A comparison of TPS and different measurement techniques in small-field electron beams


Kesen N. D. , Cakir A., Okutan M. , Bilge H. B.

MEDICAL DOSIMETRY, vol.40, no.1, pp.9-15, 2015 (Peer-Reviewed Journal) identifier identifier identifier

  • Publication Type: Article / Article
  • Volume: 40 Issue: 1
  • Publication Date: 2015
  • Doi Number: 10.1016/j.meddos.2014.07.001
  • Journal Name: MEDICAL DOSIMETRY
  • Journal Indexes: Science Citation Index Expanded, Scopus
  • Page Numbers: pp.9-15

Abstract

In recent years, small-field electron beams have been used for the treatment of superficial lesions, which requires small circular fields. However, when using very small electron fields, some significant dosimetric problems may occur. In this study, dose distributions and outputs of circular fields with dimensions of 5 cm and smaller, for nominal energies of 6, 9, and 15 MeV from the Siemens ONCOR Linac, were measured and compared with data from a treatment planning system using the pencil-beam algorithm in electron beam calculations. All dose distribution measurements were performed using the Gafchromic EBT film; these measurements were compared with data that were obtained from the Computerized Medical Systems (CMS) XiO treatment planning system (TPS), using the gamma-index method in the PTW VeriSoft software program. Output measurements were performed using the Gafchromic EBT film, an Advanced Markus ion chamber, and thermoluminescent dosimetry (TLD). Although the pencil-beam algorithm is used to model electron beams in many clinics, there is no substantial amount of detailed information in the literature about its use.
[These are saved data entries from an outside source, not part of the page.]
(* ===== verification/InstanceCreation.v ===== *)
(** The pods a RoleInstance creates (instance_core.go, instance_scale.go): what
    identifies a new pod, that the injections keep it, and which pods
    [createPods] sends to the server. *)
From Stdlib Require Import ZArith Lia Bool Ascii String.
From stdpp Require Import base tactics list strings gmap sets sorting.
From S2P Require Import Prelude GoStrings Types Effects Revisions SlowStart InstancePods ComponentOrder NodeBindings PortAllocator InstanceWorld InstanceRestarts PodInPlace InstanceScale.

(** * What the injections keep *)

Definition same_identity (p p' : Pod) : Prop :=
  pod_Name p' = pod_Name p /\ om_Namespace (pod_meta p') = om_Namespace (pod_meta p) /\
  pod_Labels p' = pod_Labels p /\ om_OwnerReferences (pod_meta p') = om_OwnerReferences (pod_meta p).

#[export] Instance same_identity_preorder : PreOrder same_identity.
Proof. split; [by repeat split|]. intros p1 p2 p3 (?&?&?&?) (?&?&?&?). repeat split; congruence. Qed.

Lemma same_identity_meta p p' : pod_meta p' = pod_meta p -> same_identity p p'.
Proof. unfold same_identity, pod_Name, pod_Labels. by intros ->. Qed.

Lemma same_identity_annotations f p : same_identity p (pod_with_meta (with_annotations f (pod_meta p)) p).
Proof. by repeat split. Qed.

Lemma injectContainerPort_identity p port protocol p' : injectContainerPort p port protocol = Ok p' -> same_identity p p'.
Proof.
  unfold injectContainerPort. intros Hi. apply same_identity_meta. revert Hi.
  destruct (ps_Containers _) as [|first others]; [done|]. destruct (reuse_container _ _ _ _) as [[cs|e]|]; [by intros [= <-]|done|].
  destruct (_ && _); [done|]. by intros [= <-].
Qed.

Lemma inject_all_identity {A} (f : Pod -> A -> result Pod) l p p' :
  (forall p x p', f p x = Ok p' -> same_identity p p') -> inject_all f l p = Ok p' -> same_identity p p'.
Proof.
  intros Hf. revert p. induction l as [|x l IH]; intros p; cbn [inject_all]; [by intros [= <-]|].
  destruct (f p x) as [p1|] eqn:Hx; [|done]. intros Hi. etrans; [by eapply Hf|by apply IH].
Qed.

Lemma inject_allocation_identity annotations name p alloc p' :
  inject_allocation annotations name p alloc = Ok p' -> same_identity p p'.
Proof.
  unfold inject_allocation. destruct (annotations !! _) as [v|]; [|done]. destruct (parse_port v) as [port|]; [|done].
  destruct (injectContainerPort p port _) as [p1|] eqn:Hp; [|done]. apply injectContainerPort_identity in Hp.
  intros [= <-]. etrans; [exact Hp|]. case_bool_decide; by repeat split.
Qed.

Lemma InjectPortsIntoPod_identity p i config name p' : InjectPortsIntoPod p i config name = Ok p' -> same_identity p p'.
Proof.
  unfold InjectPortsIntoPod. destruct config as [config|]; [|by intros [= <-]]. case_bool_decide; [by intros [= <-]|].
  destruct (inject_all _ (pac_Allocations config) p) as [p1|] eqn:H1; [|done]. intros H2.
  etrans; [eapply inject_all_identity, H1; intros; by eapply inject_allocation_identity|].
  eapply inject_all_identity, H2. intros p2 ref p3. unfold inject_reference.
  destruct (ParseReference _) as [[[??]?]|]; [|done]. case_bool_decide; [done|]. destruct (_ !! _); [|done].
  intros [= <-]. by apply same_identity_meta.
Qed.

Lemma InjectComponentDiscovery_identity `{DiscoveryCodec} p i p' : InjectComponentDiscovery p i = Ok p' -> same_identity p p'.
Proof.
  unfold InjectComponentDiscovery. destruct (_ !! _) as [v|]; [|by intros [= <-]]. destruct (UnmarshalDiscovery v) as [cfg|]; [|done].
  destruct (inject_all _ (AddressRefs cfg) p) as [p1|] eqn:H1; [|done].
  destruct (inject_all _ (PortRefs cfg) p1) as [p2|] eqn:H2; [|done]. intros [= <-].
  etrans; [eapply inject_all_identity, H1|etrans; [eapply inject_all_identity, H2|apply same_identity_annotations]].
  - intros q ref q'. unfold inject_address. destruct (_ !! _); [|done]. intros [= <-]. by apply same_identity_meta.
  - intros q ref q'. unfold inject_port_ref. destruct (resolvePortRef _ _); [|done]. intros [= <-].
    by apply same_identity_meta.
Qed.

Lemma InjectInPlaceScheduling_identity `{QualifiedNames} p i store : same_identity p (InjectInPlaceScheduling p i store).
Proof.
  apply same_identity_meta. unfold InjectInPlaceScheduling. repeat (case_match; try done).
Qed.

Lemma prepare_pod_identity `{DiscoveryCodec, QualifiedNames} i acc store p p' :
  prepare_pod i acc store p = Ok p' -> same_identity p p'.
Proof.
  unfold prepare_pod. destruct (match crn_portConfigs acc !! _ with Some config => _ | None => _ end) as [p1|] eqn:H1; [|done].
  destruct (if bool_decide _ then _ else _) as [p2|] eqn:H2; [|done]. intros [= <-].
  etrans; [|etrans; [|apply InjectInPlaceScheduling_identity]].
  - destruct (crn_portConfigs acc !! _); [by eapply InjectPortsIntoPod_identity|]. by injection H1 as ->.
  - case_bool_decide; [by eapply InjectComponentDiscovery_identity|]. by injection H2 as ->.
Qed.

(** * What identifies a new pod *)

(** The pod of number [id] of a component, at a revision. *)
Record pod_identity (i : RoleInstance) (revision component : string) (id : Z) (p : Pod) : Prop := {
  id_name : pod_Name p = FormatComponentPodName (ri_Name i) component id (GetRoleTemplateType i);
  id_namespace : om_Namespace (pod_meta p) = om_Namespace (ri_meta i);
  id_component : component <> ""%string -> GetPodComponentName p = component;
  id_id : 0 <= id <= int32_max -> GetPodComponentID p = id;
  id_revision : EqualToRevisionHash (pod_meta p) revision = true;
  id_selected : selector_matches (GetSelectorMatchLabels (ri_Name i)) (pod_Labels p) = true;
  id_owner : IsControlledBy (pod_meta p) (ri_meta i) = true
}.

Lemma pod_identity_same i revision component id p p' :
  same_identity p p' -> pod_identity i revision component id p -> pod_identity i revision component id p'.
Proof.
  intros (Hn & Hns & Hl & Ho) [H1 H2 H3 H4 H5 H6 H7]. split.
  - by rewrite Hn.
  - by rewrite Hns.
  - revert H3. unfold GetPodComponentName. by rewrite Hl, Hn.
  - revert H4. unfold GetPodComponentID. by rewrite Hl, Hn.
  - revert H5. unfold EqualToRevisionHash, pod_Labels in *. by rewrite Hl.
  - by rewrite Hl.
  - revert H7. unfold IsControlledBy, GetControllerOf. by rewrite Ho.
Qed.

Lemma add_gate_meta gate p : pod_meta (add_gate gate p) = pod_meta p.
Proof. unfold add_gate. by destruct (existsb _ _). Qed.

Section new_pod.
Context `{PodNames} (i : RoleInstance) (revision component : string) (c : RoleInstanceComponent) (id : Z).

Lemma new_pod_meta :
  let m := pod_meta (new_pod i revision component c id) in
  om_Name m = FormatComponentPodName (ri_Name i) component id (GetRoleTemplateType i) /\
  om_Namespace m = om_Namespace (ri_meta i) /\
  om_Labels m = InitComponentPodLabels (ri_Name i) component id (GetRoleTemplateType i)
    ∪ <[ControllerRevisionHashLabelKey := GetShortHash revision]> (tmpl_Labels (ric_Template c)) /\
  om_OwnerReferences m = [NewControllerRef ControllerAPIVersion ControllerKind (ri_meta i)].
Proof.
  cbn zeta. unfold new_pod, InjectInstancePodReadinessGate, InjectInPlaceReadinessGate. rewrite !add_gate_meta.
  unfold setComponentPodIdentity. by case_bool_decide.
Qed.

Lemma InitComponentPodLabels_lookup name :
  let l := InitComponentPodLabels name component id (GetRoleTemplateType i) in
  l !! ComponentIDLabelKey = Some (Itoa id) /\ l !! ComponentNameLabelKey = Some component /\
  l !! RoleInstanceNameLabelKey = Some name /\ l !! ControllerRevisionHashLabelKey = None.
Proof.
  unfold InitComponentPodLabels, GetSelectorMatchLabels. cbn zeta.
  repeat case_bool_decide; repeat split;
    repeat first [rewrite lookup_insert_eq; reflexivity|rewrite lookup_insert_ne by done|rewrite lookup_empty];
    try reflexivity.
Qed.

Lemma utoa_of_chars n : 0 <= n -> of_chars (utoa n) <> ""%string.
Proof. intros Hn. pose proof (utoa_nonempty n). by destruct (utoa n). Qed.

Lemma new_pod_identity : pod_identity i revision component id (new_pod i revision component c id).
Proof.
  destruct new_pod_meta as (Hn & Hns & Hl & Ho).
  destruct (InitComponentPodLabels_lookup (ri_Name i)) as (Hid & Hcomp & Hinst & Hhash).
  split; [exact Hn|exact Hns|..].
  - intros Hc. unfold GetPodComponentName, pod_Labels, label_of. rewrite Hl, (lookup_union_Some_l _ _ _ _ Hcomp). cbn.
    by rewrite bool_decide_eq_true_2.
  - intros Hi. unfold GetPodComponentID, pod_Labels, label_of. rewrite Hl, (lookup_union_Some_l _ _ _ _ Hid). cbn.
    rewrite bool_decide_eq_true_2.
    + unfold parse_id. by rewrite ParseInt_Itoa by (unfold_int; lia).
    + unfold Itoa. rewrite (proj2 (Z.ltb_ge id 0)) by lia. apply utoa_of_chars; lia.
  - unfold EqualToRevisionHash, label_of. rewrite Hl, (lookup_union_r _ _ _ Hhash), lookup_insert_eq. cbn.
    case_bool_decide; [done|]. apply bool_decide_eq_true. unfold GetShortHash. symmetry. apply LastField_idem.
  - unfold selector_matches, GetSelectorMatchLabels. rewrite map_to_list_singleton. cbn [forallb fst snd].
    unfold pod_Labels. rewrite Hl, (lookup_union_Some_l _ _ _ _ Hinst). by rewrite bool_decide_eq_true_2.
  - unfold IsControlledBy, GetControllerOf. rewrite Ho. cbn [List.find NewControllerRef or_Controller]. rewrite bool_decide_eq_true_2 by done. by apply bool_decide_eq_true_2.
Qed.
End new_pod.

(** * The pods that are sent to the server *)

Lemma elem_of_ids_in_order ids id : id ∈ ids_in_order ids <-> id ∈ ids.
Proof. unfold ids_in_order. by rewrite merge_sort_Permutation, elem_of_elements. Qed.

Section asked.
Context `{PodNames, PortConfigCodec}.
Context (i : RoleInstance) (expected : gmap string (gset Z)) (revision : string).

(** A pod that the expectations ask for. *)
Definition asked_pod (p : Pod) : Prop :=
  exists c id ids, c ∈ ris_Components (ri_spec i) /\ expected !! ric_Name c = Some ids /\ id ∈ ids /\
    pod_identity i revision (ric_Name c) id p.

Lemma NewUpdatePods_asked c ids l :
  c ∈ ris_Components (ri_spec i) -> (forall id, id ∈ ids -> exists s, expected !! ric_Name c = Some s /\ id ∈ s) ->
  NewUpdatePods i revision (ric_Name c) ids = Ok l -> forall p, p ∈ l -> asked_pod p.
Proof.
  intros Hc Hids. unfold NewUpdatePods.
  destruct (List.find _ _) as [c'|] eqn:Hf; [|destruct ids; [by intros [= <-] p ?%elem_of_nil|done]].
  intros [= <-] p (id & -> & Hid)%list_elem_of_fmap. destruct (Hids id Hid) as (s & Hs & Hin).
  exists c, id, s. split; [done|]. split; [done|]. split; [done|]. apply new_pod_identity.
Qed.

Lemma add_component_asked acc c acc' :
  c ∈ ris_Components (ri_spec i) -> (forall p, p ∈ crn_newPods acc -> asked_pod p) ->
  add_component i expected revision acc c = Ok acc' -> forall p, p ∈ crn_newPods acc' -> asked_pod p.
Proof.
  intros Hc Hacc. unfold add_component. destruct (NewUpdatePods _ _ _ _) as [l|] eqn:Hl; [|done].
  assert (forall p, p ∈ (crn_newPods acc ++ l)%list -> asked_pod p) as Hall.
  { intros p [Hp|Hp]%elem_of_app; [auto|]. eapply NewUpdatePods_asked, Hp; [done| |done]. intros id.
    rewrite elem_of_ids_in_order. destruct (expected !! ric_Name c); [eauto|]. by intros ?%elem_of_empty. }
  destruct (HasPortAllocatorConfig _); cbn [negb]; [|by intros [= <-]].
  destruct (ParsePortAllocatorConfig _); [|done]. by intros [= <-].
Qed.

Lemma add_components_asked cs acc acc' :
  (forall c, c ∈ cs -> c ∈ ris_Components (ri_spec i)) -> (forall p, p ∈ crn_newPods acc -> asked_pod p) ->
  add_components i expected revision acc cs = Ok acc' -> forall p, p ∈ crn_newPods acc' -> asked_pod p.
Proof.
  revert acc. induction cs as [|c cs IH]; intros acc Hcs Hacc; cbn [add_components]; [by intros [= <-]|].
  destruct (add_component _ _ _ acc c) as [acc1|] eqn:Ha; [|done]. apply IH; [set_solver|].
  eapply add_component_asked, Ha; [set_solver|done].
Qed.

Context `{DiscoveryCodec, QualifiedNames, Env}.

(** The calls that create pods create only pods asked for, whose name was free. *)
Definition creates_asked (c : api_call) : Prop :=
  match c with
  | CallCreatePod p => asked_pod p
  | CallGetPod _ _ => True
  | _ => False
  end.

Lemma only_ask {A} (ok : api_call -> Prop) c (answer : list api_call -> result A) w r w' :
  ok c -> request c answer w = (r, w') -> only ok w w'.
Proof.
  intros Hc [-> ->]%request_inv. exists [c]. split; [done|]. by intros x ->%list_elem_of_singleton.
Qed.

Lemma getExistingPod_inv ns name w r w' :
  getExistingPod ns name w = (r, w') -> exists x, r = Ok x /\ w' = with_trace (CallGetPod ns name :: w_trace w) w.
Proof. intros (y & w1 & [-> ->]%request_inv & [-> ->]%ret_inv)%attempt_inv. eauto. Qed.

Lemma choose_pods_asked acc newPods channel foreign w r w' :
  (forall p, p ∈ newPods -> asked_pod p) -> (forall p, p ∈ channel -> asked_pod p) ->
  choose_pods i acc newPods channel foreign w = (r, w') ->
  only creates_asked w w' /\ (forall l errs, r = Ok (Ok (l, errs)) -> forall p, p ∈ l -> asked_pod p).
Proof.
  revert channel foreign w. induction newPods as [|p newPods IH]; intros channel foreign w Hnew Hch; cbn [choose_pods].
  { intros [-> ->]%ret_inv. split; [apply only_refl|]. by intros l errs [= <- <-]. }
  intros [(e & He & ->)|(x & w1 & He & Hr)]%bind_inv; [by apply getExistingPod_inv in He as (? & [=] & _)|].
  apply getExistingPod_inv in He as (y & [= <-] & ->).
  set (w1 := with_trace _ w) in *.
  assert (only creates_asked w w1) as Hw1.
  { exists [CallGetPod (om_Namespace (pod_meta p)) (pod_Name p)]. split; [done|]. by intros c ->%list_elem_of_singleton. }
  assert (forall ch fo, (forall q, q ∈ ch -> asked_pod q) -> choose_pods i acc newPods ch fo w1 = (r, w') ->
    only creates_asked w w' /\ (forall l errs, r = Ok (Ok (l, errs)) -> forall p, p ∈ l -> asked_pod p)) as Hnext.
  { intros ch fo Hcf Hrun. destruct (IH ch fo w1) as [Ho Hl]; [intros q Hq; apply Hnew; by right|done|done|].
    split; [by eapply only_trans|done]. }
  destruct x as [[existing|]|e]; [| |].
  - destruct (IsControlledBy _ _); cbn [negb] in Hr; [by eapply Hnext|].
    destruct (isGangSchedulingEnabled i); [|by eapply Hnext].
    apply ret_inv in Hr as [-> ->]. by split.
  - apply bind_inv in Hr as [(e & [=] & _)|(b & w2 & [= <- <-] & Hr)].
    destruct (prepare_pod _ _ _ _) as [p'|] eqn:Hp; [|apply ret_inv in Hr as [-> ->]; by split].
    apply (Hnext _ _) in Hr; [done|]. intros q [Hq|Hq]%elem_of_snoc; [auto|subst q].
    destruct (Hnew p) as (c & id & ids & ? & ? & ? & Hi); [by left|]. exists c, id, ids. split; [done|].
    split; [done|]. split; [done|]. eapply pod_identity_same, Hi. by eapply prepare_pod_identity.
  - apply ret_inv in Hr as [-> ->]. by split.
Qed.

Lemma createPods_asked w r w' :
  createPods i expected revision w = (r, w') -> only creates_asked w w'.
Proof.
  unfold createPods. destruct (add_components _ _ _ _ _) as [acc|] eqn:Hacc;
    [|intros [-> ->]%ret_inv; apply only_refl].
  assert (forall p, p ∈ crn_newPods acc -> asked_pod p) as Hasked.
  { eapply add_components_asked, Hacc; [done|]. by intros p ?%elem_of_nil. }
  intros [(e & He & ->)|(x & w1 & He & Hr)]%bind_inv.
  { eapply choose_pods_asked in He as [Ho _]; [exact Ho|done|]. by intros p ?%elem_of_nil. }
  eapply choose_pods_asked in He as [Ho Hl]; [|done|by intros p ?%elem_of_nil].
  destruct x as [[channel foreign]|e]; [|apply ret_inv in Hr as [-> ->]; exact Ho].
  assert (forall r w', DoItSlowly (fun w => env_schedule (w_trace w)) channel initialBatchSize CreatePod w1 = (r, w') ->
    only creates_asked w w') as Hd.
  { intros r2 w2 Hd. eapply only_trans; [exact Ho|]. eapply only_slowly_loop, Hd; [intros; apply env_schedule_perm|].
    intros p w3 r3 w4 Hp Hc. eapply only_ask, Hc. cbn. by eapply Hl. }
  apply bind_inv in Hr as [(e & He & ->)|([created err] & w2 & He & Hr)]; [by eapply Hd|].
  apply ret_inv in Hr as [-> ->]. by eapply Hd.
Qed.
End asked.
As the field size decreased, the point of maximum dose moved closer to the surface. Output factors were consistent; differences from the values obtained from the TPS were, at maximum, 42% for 6 and 15 MeV and 32% for 9 MeV. When the dose distributions from the TPS were compared with the measurements from the Gafchromic EBT films, it was observed that the results were consistent for 2-cm diameter and larger fields, but the outputs for fields of 1-cm diameter and smaller were not consistent. In CMS XiO TPS, calculated using the pencil-beam algorithm, the dose distributions of electron treatment fields that were created with circular cutout of a 1-cm diameter were not appropriate for patient treatment and the pencil-beam algorithm is not convenient for monitor unit (MU) calculations in electron dosimetry. (C) 2015 American Association of Medical Dosimetrists.